──────── THE RECORDS ────────

(** Executed deliveries with one body are one. *)
Lemma executed_once (P : delivery -> bool) s trace s' :
  exchange_ran s trace s' -> (forall d, P d = true -> dl_executed d = true) ->
  (forall d d', d ∈ trace -> d' ∈ trace -> P d = true -> P d' = true -> dl_body d = dl_body d') ->
  (length (List.filter P trace) <= 1)%nat.
Proof.
  intros Hr HP. induction Hr as [s|s body trace s' Hr IH|s body trace s' _ IH|s s1 trace s' _ _ IH]; intros Hsame; [simpl; lia| |by apply IH..].
  pose proof (ran_after_delivery body s _ _ _ Hr ltac:(done)) as Hafter. rewrite Forall_forall in Hafter.
  cbn [List.filter]. set (d := mkDelivery _ _ _) in *. destruct (P d) eqn:Ed.
  - rewrite (proj2 (filter_none P trace)); [simpl; lia|]. apply Forall_forall. intros d' Hd'. destruct (P d') eqn:Ed'; [|done].
    destruct (Hafter d' Hd') as [Hf _]; [by apply (Hsame d' d); [right|left|..]|]. rewrite (HP d' Ed') in Hf. done.
  - apply IH. intros d1 d2 H1 H2. by apply Hsame; right.
Qed.

(** The service sent [x] and reads the answer to it. *)
Definition carries (x : submission) (d : delivery) : bool := String.eqb (pa_RequestBody (sub_action x)) (dl_body d).

(** The deliveries that were executed and pay a record. *)
Definition pays (w : world) (r : Z) (d : delivery) : bool :=
  dl_executed d && existsb (fun x => bool_decide (r ∈ sub_ids x) && carries x d) (w_subs w).

(** What the service takes for a rejection was one. *)
Definition rejections_are_real (w : world) (trace : list delivery) : Prop :=
  forall x, x ∈ w_subs w -> sub_rejected x = true -> exists d, d ∈ trace /\ carries x d = true /\ rejection (dl_answer d).

Lemma pays_inv w r d : pays w r d = true ->
  dl_executed d = true /\ exists x, x ∈ w_subs w /\ r ∈ sub_ids x /\ pa_RequestBody (sub_action x) = dl_body d.
Proof.
  unfold pays, carries. intros [He (x & Hx & Hc)%existsb_exists]%andb_true_iff. apply list_elem_of_In in Hx.
  apply andb_true_iff in Hc as [Hr%bool_decide_eq_true Hb%String.eqb_eq]. split; [done|]. by exists x.
Qed.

────────

**YOUR OBJECTIVE**
What is needed is an exact printout of every line from the one with "pose proof (ran_after_delivery" through the end of the data, including both, and nothing more.

**RESPONSE TO THE EXERCISE**
  pose proof (ran_after_delivery body s _ _ _ Hr ltac:(done)) as Hafter. rewrite Forall_forall in Hafter.
  cbn [List.filter]. set (d := mkDelivery _ _ _) in *. destruct (P d) eqn:Ed.
  - rewrite (proj2 (filter_none P trace)); [simpl; lia|]. apply Forall_forall. intros d' Hd'. destruct (P d') eqn:Ed'; [|done].
    destruct (Hafter d' Hd') as [Hf _]; [by apply (Hsame d' d); [right|left|..]|]. rewrite (HP d' Ed') in Hf. done.
  - apply IH. intros d1 d2 H1 H2. by apply Hsame; right.
Qed.

(** The service sent [x] and reads the answer to it. *)
Definition carries (x : submission) (d : delivery) : bool := String.eqb (pa_RequestBody (sub_action x)) (dl_body d).

(** The deliveries that were executed and pay a record. *)
Definition pays (w : world) (r : Z) (d : delivery) : bool :=
  dl_executed d && existsb (fun x => bool_decide (r ∈ sub_ids x) && carries x d) (w_subs w).

(** What the service takes for a rejection was one. *)
Definition rejections_are_real (w : world) (trace : list delivery) : Prop :=
  forall x, x ∈ w_subs w -> sub_rejected x = true -> exists d, d ∈ trace /\ carries x d = true /\ rejection (dl_answer d).

Lemma pays_inv w r d : pays w r d = true ->
  dl_executed d = true /\ exists x, x ∈ w_subs w /\ r ∈ sub_ids x /\ pa_RequestBody (sub_action x) = dl_body d.
Proof.
  unfold pays, carries. intros [He (x & Hx & Hc)%existsb_exists]%andb_true_iff. apply list_elem_of_In in Hx.
  apply andb_true_iff in Hc as [Hr%bool_decide_eq_true Hb%String.eqb_eq]. split; [done|]. by exists x.
Qed.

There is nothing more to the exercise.